PSA veut licencier 96 personnes en Belgique

Carlos Tavares, CEO de PSA ©Bloomberg

Peugeot Citroën Belgique veut se séparer de 96 personnes sur 250. Une procédure Renault a été enclenchée. Côté syndical, la nouvelle est dure à encaisser, mais on affûte déjà les armes pour agir en front commun.

Un conseil d’entreprise extraordinaire se tenait chez PSA Peugeot Citroën Belux ce mercredi après-midi. Et c’est avec les pieds de plomb que sont ressortis les représentants du personnel de la réunion. L’annonce est lourde. Une procédure Renault est enclenchée au sein de l’entreprise.

Dans le plan présenté, 36% des travailleurs perdront leur emploi. Des réductions d’effectifs qui s’inscrivent dans la stratégie du groupe, qui a déjà annoncé des plans de suppression d’emplois en Allemagne et en Pologne. Outre-Rhin, 150 personnes sur 427 devraient ainsi perdre leur emploi.

Stratégie du groupe

Ces réductions d’emplois s’inscrivent dans la stratégie du patron de PSA, Carlos Tavares, visant à fusionner le back-office, les finances et autres services des deux enseignes.
Les deux sociétés s’étaient donc rapprochées en 2012 sur un nouveau site à Braine-l’Alleud. Peugeot quittant ainsi son siège de Nivelles et Citroën son emblématique siège place de l’Yser à Bruxelles.

Les syndicalistes l’annoncent déjà. Ils feront front commun pour tenter d’atténuer un plan qui les choque, surtout en raison des dernières dispositions du gouvernement sur le chômage et les fins de carrière.

"Un travailleur qui a donné 40 ans de sa vie à la société va devoir se mettre à rechercher du travail, imaginez-vous", nous dit un syndicaliste qui va devoir maintenant aller expliquer les différentes phases de la "loi Renault" en cas de licenciement collectif aux travailleurs.

Des syndicalistes étonnamment discrets hier, car ils auraient aimé pouvoir apprendre eux-mêmes aux travailleurs la mauvaise nouvelle avant que celle-ci ne fuite en cours de soirée.

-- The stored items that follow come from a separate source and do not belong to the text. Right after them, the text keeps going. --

(** * banking-ledger: the transaction processing engine

    A shallow embedding of the Go sources of the ledger service
    (internal/domain, internal/repository, internal/queue and
    internal/usecase) and the properties of its natural-language
    specification that concern them.

    Modelling conventions.
    - Monetary amounts ([float64] in Go, [DECIMAL(20,8)] in the accounts
      table, "exact fixed-point" in the specification) are integers [Z]
      counting units of 10^-8; rounding of binary floating point is not
      modelled.
    - The optimistic-locking counter ([int64], [BIGINT]) is a [Z]; the
      2^63 boundary is not modelled.
    - Go strings are [string]; [*string] is [option string]; a Go [error]
      is a value of the inductive type [domain.error] and [nil] is the
      absence of one.
    - The accounts table and the transactions collection are finite maps
      keyed by primary key.  Both stores answer every statement (driver and
      network failures of the two databases are not modelled); the message
      broker may refuse a publish. *)

From stdpp Require Import gmap strings list fin_maps.
From Stdlib Require Import ZArith Lia.

Local Open Scope string_scope.
Local Open Scope Z_scope.

(** ** internal/domain *)

Module domain.

(** errors.go: the sentinel errors, plus wrapping by
    [fmt.Errorf("<prefix>: %w", cause)] and errors raised by libraries. *)
Inductive error : Type :=
| ErrAccountNotFound
| ErrAccountExists
| ErrInsufficientFunds
| ErrAccountInactive
| ErrInvalidAccountID
| ErrConcurrentUpdate
| ErrTransactionNotFound
| ErrInvalidAmount
| ErrInvalidTransactionType
| ErrMissingCurrency
| ErrMissingFromAccount
| ErrMissingToAccount
| ErrMissingAccounts
| ErrSameAccount
| ErrTransactionAlreadyProcessed
| ErrCurrencyMismatch
| ErrInvalidInput
| ErrDatabaseError
| ErrQueueError
| ErrInternalError
| ErrServiceUnavailable
| Errorf (prefix : string) (cause : error)
| External (msg : string).

(** [err.Error()] *)
Fixpoint Error (e : error) : string :=
  match e with
  | ErrAccountNotFound => "account not found"
  | ErrAccountExists => "account already exists"
  | ErrInsufficientFunds => "insufficient funds"
  | ErrAccountInactive => "account is inactive"
  | ErrInvalidAccountID => "invalid account ID"
  | ErrConcurrentUpdate => "concurrent update detected"
  | ErrTransactionNotFound => "transaction not found"
  | ErrInvalidAmount => "invalid amount"
  | ErrInvalidTransactionType => "invalid transaction type"
  | ErrMissingCurrency => "missing currency"
  | ErrMissingFromAccount => "missing from account"
  | ErrMissingToAccount => "missing to account"
  | ErrMissingAccounts => "missing from and to accounts"
  | ErrSameAccount => "from and to accounts cannot be the same"
  | ErrTransactionAlreadyProcessed => "transaction already processed"
  | ErrCurrencyMismatch => "currency mismatch"
  | ErrInvalidInput => "invalid input"
  | ErrDatabaseError => "database error"
  | ErrQueueError => "queue error"
  | ErrInternalError => "internal error"
  | ErrServiceUnavailable => "service unavailable"
  | Errorf prefix cause => prefix ++ ": " ++ Error cause
  | External msg => msg
  end.

(** models.go *)
Definition TransactionType := string.
Definition TransactionTypeDeposit : TransactionType := "deposit".
Definition TransactionTypeWithdrawal : TransactionType := "withdrawal".
Definition TransactionTypeTransfer : TransactionType := "transfer".

Definition TransactionStatus := string.
Definition TransactionStatusPending : TransactionStatus := "pending".
Definition TransactionStatusCompleted : TransactionStatus := "completed".
Definition TransactionStatusFailed : TransactionStatus := "failed".
Definition TransactionStatusCancelled : TransactionStatus := "cancelled".

Module Account.
Record t : Type := mk {
  ID : string;
  UserID : string;
  Balance : Z;
  Currency : string;
  Status : string;
  CreatedAt : Z;
  UpdatedAt : Z;
  Version : Z
}.
End Account.

Module Transaction.
Record t : Type := mk {
  ID : string;
  Type_ : TransactionType;
  FromAccountID : option string;
  ToAccountID : option string;
  Amount : Z;
  Currency : string;
  Status : TransactionStatus;
  Description : string;
  Reference : string;
  Metadata : string;
  CreatedAt : Z;
  UpdatedAt : Z;
  ProcessedAt : option Z;
  ErrorMessage : string
}.
End Transaction.

Module TransactionRequest.
Record t : Type := mk {
  ID : string;
  Type_ : TransactionType;
  FromAccountID : option string;
  ToAccountID : option string;
  Amount : Z;
  Currency : string;
  Description : string;
  Reference : string;
  Metadata : string
}.

(** [func (tr *TransactionRequest) IsValid() error]; [None] is [nil]. *)
Definition IsValid (tr : t) : option error :=
  if Amount tr <=? 0 then Some ErrInvalidAmount
  else if decide (Currency tr = "") then Some ErrMissingCurrency
  else if decide (Type_ tr = TransactionTypeDeposit) then
    match ToAccountID tr with
    | None => Some ErrMissingToAccount
    | Some _ => None
    end
  else if decide (Type_ tr = TransactionTypeWithdrawal) then
    match FromAccountID tr with
    | None => Some ErrMissingFromAccount
    | Some _ => None
    end
  else if decide (Type_ tr = TransactionTypeTransfer) then
    match FromAccountID tr, ToAccountID tr with
    | Some from, Some to =>
        if decide (from = to) then Some ErrSameAccount else None
    | _, _ => Some ErrMissingAccounts
    end
  else Some ErrInvalidTransactionType.
End TransactionRequest.

End domain.

Import domain.

(** ** Results of Go calls

    A call returns normally ([Ok]), returns a non-nil [error] ([Fail]), or
    panics (dereference of a nil [*string]). *)

Inductive Result (A : Type) : Type :=
| Ok (a : A)
| Fail (e : error)
| Panic.
Arguments Ok {A} a.
Arguments Fail {A} e.
Arguments Panic {A}.

(** ** internal/repository

    Every repository method is a function from the stored rows to a result
    and the new rows; the values returned by the [time.Now()] and
    [uuid.New()] calls in its body are arguments. *)

Module PostgreSQLAccountRepository.

(** A row with the same primary key, or with the same
    [(user_id, currency)] pair, makes the INSERT raise 23505. *)
Definition unique_violation (account : Account.t)
    (rows : gmap string Account.t) : Prop :=
  is_Some (rows !! Account.ID account) ∨
  map_Exists (λ _ existing,
    Account.UserID existing = Account.UserID account ∧
    Account.Currency existing = Account.Currency account) rows.

#[export] Instance unique_violation_dec account rows :
  Decision (unique_violation account rows).
Proof. unfold unique_violation. apply _. Defined.

Definition Create (now1 now2 : Z) (uuid : string) (account : Account.t)
    (rows : gmap string Account.t) : Result Account.t * gmap string Account.t :=
  let id := if decide (Account.ID account = "") then uuid else Account.ID account in
  let account :=
    Account.mk id (Account.UserID account) (Account.Balance account)
      (Account.Currency account) (Account.Status account) now1 now2 1 in
  if decide (unique_violation account rows) then (Fail ErrAccountExists, rows)
  else (Ok account, <[id := account]> rows).

Definition GetByID (id : string) (rows : gmap string Account.t)
    : Result Account.t * gmap string Account.t :=
  match rows !! id with
  | None => (Fail ErrAccountNotFound, rows)
  | Some account => (Ok account, rows)
  end.

(** [UPDATE accounts SET user_id, balance, currency, status, updated_at,
    version = version + 1 WHERE id = :id AND version = :version] *)
Definition Update (now : Z) (account : Account.t)
    (rows : gmap string Account.t) : Result unit * gmap string Account.t :=
  match rows !! Account.ID account with
  | Some stored =>
      if decide (Account.Version stored = Account.Version account) then
        if decide (map_Exists (λ id existing,
               id ≠ Account.ID account ∧
               Account.UserID existing = Account.UserID account ∧
               Account.Currency existing = Account.Currency account) rows)
        then (Fail (Errorf "failed to update account"
                      (External "pq: duplicate key value violates unique constraint")),
              rows)
        else
          (Ok tt,
           <[Account.ID account :=
               Account.mk (Account.ID stored) (Account.UserID account)
                 (Account.Balance account) (Account.Currency account)
                 (Account.Status account) (Account.CreatedAt stored) now
                 (Account.Version stored + 1)]> rows)
      else (Fail ErrConcurrentUpdate, rows)
  | None => (Fail ErrConcurrentUpdate, rows)
  end.

(** [UPDATE accounts SET balance = $1, updated_at = $2,
    version = version + 1 WHERE id = $3 AND version = $4]; no row
    affected is reported as [ErrConcurrentUpdate]. *)
Definition UpdateBalance (now : Z) (id : string) (newBalance : Z) (version : Z)
    (rows : gmap string Account.t) : Result unit * gmap string Account.t :=
  match rows !! id with
  | Some stored =>
      if decide (Account.Version stored = version) then
        (Ok tt,
         <[id := Account.mk (Account.ID stored) (Account.UserID stored)
                   newBalance (Account.Currency stored) (Account.Status stored)
                   (Account.CreatedAt stored) now
                   (Account.Version stored + 1)]> rows)
      else (Fail ErrConcurrentUpdate, rows)
  | None => (Fail ErrConcurrentUpdate, rows)
  end.

Definition Delete (id : string) (rows : gmap string Account.t)
    : Result unit * gmap string Account.t :=
  match rows !! id with
  | Some _ => (Ok tt, delete id rows)
  | None => (Fail ErrAccountNotFound, rows)
  end.

End PostgreSQLAccountRepository.

Module MongoTransactionRepository.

La direction elle-même était d’ailleurs avare en commentaires hier en journée, espérant garder la main sur la communication de crise. La directrice générale Benelux, Virginie Jacquot, devrait communiquer aujourd’hui à 9 heures et donner des explications au personnel.

Plein de questions

Chez les concessionnaires et agents du réseau de distribution, les questions fusaient déjà en journée, car nombreux savaient que quelque chose se tramait. Dans les garages, on se demande en effet comment ce nouveau plan impactera le réseau. Quid de ceux qui ne voudront pas s’adapter à la nouvelle stratégie et à la nouvelle dynamique?

Autant de question auxquelles toute la famille Peugeot Citroën de Belgique attend des réponses. 

Reste à voir également, comment licencier 96 personnes en pratique, tout en gardant la même efficacité au niveau du groupe… En Allemagne, les travailleurs ont ainsi dénoncé des licenciements décidés sans avoir une idée précise de comment on pourra gérer la suite. 

Peugeot Citroën, qui retrouve des couleurs en Europe, avait fait des économies de coûts une partie importante de son plan de relance.

Et depuis, le business reprend du poil de la bête, en ce qui concerne les véhicules Peugeot du moins. Ainsi, dans les cross-overs, Peugeot rencontre du succès avec le 2008, écoulé à 236.000 exemplaires sur le continent en un an et demi. Pas suffisamment pour en finir avec le plan de réduction des coûts, apparemment.